On the lowest rung, the last line of defense, and also the least effective, you have Personal Protective Equipment. Let’s go back to the chlorine spill. The bad thing has already happened. The truck driver loaded up acid in the bleach tank. The driver was overcome by the poison gas so he couldn’t shut off the pump. If he had a respirator at hand, then he could’ve shut down the pump and stopped the leak from getting worse. It wouldn’t have prevented it, but it would’ve reduced the number of injuries.

Further up, we got administrative controls. Changing the way people work! The operator of the facility could’ve been present to make sure that the truck driver loaded up the correct fill line. The fill lines could’ve been correctly marked — thus reducing the risk of a fuckup.

Even more effective would’ve been some engineering controls. Isolating people from the hazard. Making the connectors incompatible. The facility still deals with acid and bleach, but it wouldn’t have been physically possible for the truck driver to load up the wrong chemical.

Substitution. What if the facility could use something else instead of bleach, let’s say sodium hydroxide (lye). Yeah, it’s still dangerous, but much less so. You still got strong, nasty chemicals, but at least when you mix them up it won’t poison the entire city. You’re noticing how, the further up we go, the stronger the controls are. Way more effective.

Elimination. What if the facility could produce the protein, and the spirits, and the starch or whatever without needing to use strong acids or what have you? It would completely eliminate the risk. You’re also noticing how, the further up in the controls you go, how much of a pain in the ass it is to actually implement them. There’s no way anyone is gonna tear down the entire facility to build a new one that uses a different process, assuming it’s even possible in the first place. I’ll get back to that in a sec.

But first, let’s take a look at how such an approach would look in security.

Image 5

Let’s go back to that example. An engineer was trying to synchronize their environment across machines. They were uploading the files to github on one computer and downloading them on another. They accidentally put a credential in one of them and uploaded it to GitHub. Long day for security.

Let’s go up the hierarchy of controls.

What I didn’t mention is that it was an AWS credential. AWS runs crawlers on GitHub, so if you post a credential it will quickly add a Credential Compromised policy on the credential, locking it down so you can’t mine bitcoin with it. It doesn’t prevent everything, but it’s a quick and dirty guardrail. Personal Protective Equipment, as it were. It bought us some time to rotate the credential.

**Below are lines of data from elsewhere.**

(* ===== verification/Cconv.v ===== *)
(** * Options on the wire: [cconv.c]

    The conversion of [struct thread_options] to and from the packed structure
    client and server exchange.  The code is one assignment per field, and so is
    the model: a table of lines for each direction, run in order over structures
    that map field names to values, or to the bytes they have in memory.  Hosts
    may be of either byte order.  The pointer arrays [bssplit] and [zone_split] and
    the whole conversions are in [CconvSplit]. *)
From Stdlib Require Import String QArith.
From S2P Require Import Prelude Ieee754.

(** ** Byte order: [os/os.h] *)
Definition fio_swap32 (val : Z) : Z :=
  let val := Z.lor (Z.shiftr (Z.land val 0xff00ff00) 8) (shl 32 (Z.land val 0x00ff00ff) 8) in
  Z.lor (Z.shiftr val 16) (shl 32 val 16).

Definition fio_swap64 (val : Z) : Z :=
  let val := Z.lor (Z.shiftr (Z.land val 0xff00ff00ff00ff00) 8) (shl 64 (Z.land val 0x00ff00ff00ff00ff) 8) in
  let val := Z.lor (Z.shiftr (Z.land val 0xffff0000ffff0000) 16) (shl 64 (Z.land val 0x0000ffff0000ffff) 16) in
  Z.lor (Z.shiftr val 32) (shl 64 val 32).

(** [big] says that the host is big-endian; the functions of the other direction
    are the same. *)
Definition cpu_to_le32 (big : bool) (x : Z) : Z := if big then fio_swap32 x else x.
Definition cpu_to_le64 (big : bool) (x : Z) : Z := if big then fio_swap64 x else x.
Definition le32_to_cpu (big : bool) (x : Z) : Z := if big then fio_swap32 x else x.
Definition le64_to_cpu (big : bool) (x : Z) : Z := if big then fio_swap64 x else x.

(** A word in the memory of a host. *)
Definition put_word (big : bool) (n : nat) (x : Z) : list Z := if big then rev (le_bytes n x) else le_bytes n x.
Definition get_word (big : bool) (l : list Z) : Z := le_val (if big then rev l else l).

(** ** Structures *)
Inductive val :=
| VInt (x : Z)
| VInts (l : list Z)
| VDbl (q : Q)
| VDbls (l : list Q)
| VStr (s : option (list Z))
| VMem (b : list Z).

Definition opts := string -> val.
Definition pack := string -> list Z.
Definition upd {A} (m : string -> A) (f : string) (v : A) : string -> A := fun g => if String.eqb f g then v else m g.

Definition FIO_TOP_STR_MAX : nat := 256.

Definition __string_to_net (dst : list Z) (src : option (list Z)) : list Z :=
  match src with
  | Some s => let s := take (FIO_TOP_STR_MAX - 1) s in s ++ replicate (FIO_TOP_STR_MAX - length s) 0
  | None => 0 :: drop 1 dst
  end.

Fixpoint c_text (b : list Z) : list Z := match b with c :: b => if c =? 0 then [] else c :: c_text b | [] => [] end.
(** A string that does not end in its field: [strlen] reads past it. *)
Definition ends (src : list Z) : bool := existsb (Z.eqb 0) src.
Definition string_to_cpu (dst : val) (src : list Z) : option val :=
  if negb (ends src) then None else Some (if bool_decide (c_text src = []) then dst else VStr (Some (c_text src))).

(** ** To the wire *)
Inductive source := FromO | FromTop.

(** [N32 f FromTop] is [top->f = cpu_to_le32(top->f)]; the lines with an s are the
    loops over the elements of an array. *)
Inductive net_line :=
| N32 (f : string) (s : source) | N64 (f : string) (s : source) | NFp (f : string) | NStr (f : string) | NMem (f : string)
| N32s (f : string) | N64s (f : string) | NFps (f : string).

Definition net_field (l : net_line) : string :=
  match l with N32 f _ | N64 f _ | NFp f | NStr f | NMem f | N32s f | N64s f | NFps f => f end.

Section host.
Context (big : bool).

Definition put_double (old : list Z) (q : Q) : option (list Z) :=
  i ← fio_double_to_uint64 q; Some (put_word big 8 (cpu_to_le64 big i) ++ drop 8 old).

(** The elements of an array of doubles are 16 bytes wide. *)
Fixpoint put_doubles (old : list Z) (l : list Q) : option (list Z) :=
  match l with
  | [] => Some old
  | q :: l => a ← put_double (take 16 old) q; r ← put_doubles (drop 16 old) l; Some (a ++ r)
  end.

(** The bytes a line leaves in its field. *)
Definition net_bytes (top : pack) (o : opts) (l : net_line) : option (list Z) :=
  match l with
  | N32 f FromO => match o f with VInt x => Some (put_word big 4 (cpu_to_le32 big (u32 x))) | _ => None end
  | N32 f FromTop => Some (put_word big 4 (cpu_to_le32 big (get_word big (top f))))
  | N64 f FromO => match o f with VInt x => Some (put_word big 8 (cpu_to_le64 big (u64 x))) | _ => None end
  | N64 f FromTop => Some (put_word big 8 (cpu_to_le64 big (get_word big (top f))))
  | NFp f => match o f with VDbl q => put_double (top f) q | _ => None end
  | NStr f => match o f with VStr s => Some (__string_to_net (top f) s) | _ => None end
  | NMem f => match o f with VMem b => Some b | _ => None end
  | N32s f => match o f with VInts l => Some (l ≫= fun x => put_word big 4 (cpu_to_le32 big (u32 x))) | _ => None end
  | N64s f => match o f with VInts l => Some (l ≫= fun x => put_word big 8 (cpu_to_le64 big (u64 x))) | _ => None end
  | NFps f =>
      match o f with
      | VDbls l => put_doubles (top f) l
      | _ => None
      end
  end.

Fixpoint run_net (lines : list net_line) (top : pack) (o : opts) : option pack :=
  match lines with
  | [] => Some top
  | l :: lines => b ← net_bytes top o l; run_net lines (upd top (net_field l) b) o
  end.

(** ** From the wire *)
Inductive cpu_line :=
| C32 (f : string) | C64 (f : string) | CFp (f : string) | CStr (f : string) | CMem (f : string)
| C32s (f : string) | C64s (f : string) | CFps (f : string).

Definition cpu_field (l : cpu_line) : string := match l with C32 f | C64 f | CFp f | CStr f | CMem f | C32s f | C64s f | CFps f => f end.

(** The fields whose type is signed. *)
Definition signed (f : string) : bool :=
  String.eqb f "flow_id" || String.eqb f "flow" || String.eqb f "flow_watermark" || String.eqb f "ddir_seq_add".

(** Pieces of [n] bytes. *)
Fixpoint pieces (fuel n : nat) (b : list Z) : list (list Z) :=
  match fuel, b with
  | S fuel, _ :: _ => take n b :: pieces fuel n (drop n b)
  | _, _ => []
  end.

Definition get32 (b : list Z) : Z := le32_to_cpu big (get_word big b).
Definition get64 (b : list Z) : Z := le64_to_cpu big (get_word big b).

By the way, if you were here last year, this was the same credential I talked about then — the one that, when we tried to rotate it, it resulted in a complete and total clusterfuck because AWS didn’t tell us that it’s actually not possible to rotate it without breaking everything. Hit me up later for some story time.

Administrative controls: the engineer could’ve used a different mechanism to synchronize their environment. Maybe SFTP or something. We could’ve had a policy in place to double-check for credentials before pushing to GitHub. Engineering controls. The reason they had that credential was because they needed it to troubleshoot. If there was an established troubleshooting process that included a step to remove the credential from the environment once it was no longer needed, it would’ve reduced the risk.

Engineering controls: what if the engineer had a special tool to synchronize the environments that didn’t go through github? What if there was a mechanism to prevent you from committing a credential to code? (by the way, I built something like that a long time ago, it’s called secret-shield, it used git hooks to prevent you from committing credentials to code).

Substitution: the credential had full read-write access to a ton of data. What if the engineer could do the troubleshooting without that credential? Maybe a credential that only gave you access to file metadata.

Elimination: why was the credential needed? Was it possible to create a process that didn’t require credentials in the first place and instead used something like AWS roles?

The further up you go the hierarchy, the more effective the controls are. But it’s more expensive and time consuming.

Telling the person to not fuck up in the future and giving them a checklist to follow is easy. But mistakes can still happen.

Putting in engineering controls is harder, but you can set up guardrails in existing processes and systems.

Substitution and elimination are your best bet, but it’s virtually impossible to do it once a system has been built. That’s why the whole “move security to the left” is so important — you go in early enough in the design process, you can eliminate the risk, or replace it with a lower risk.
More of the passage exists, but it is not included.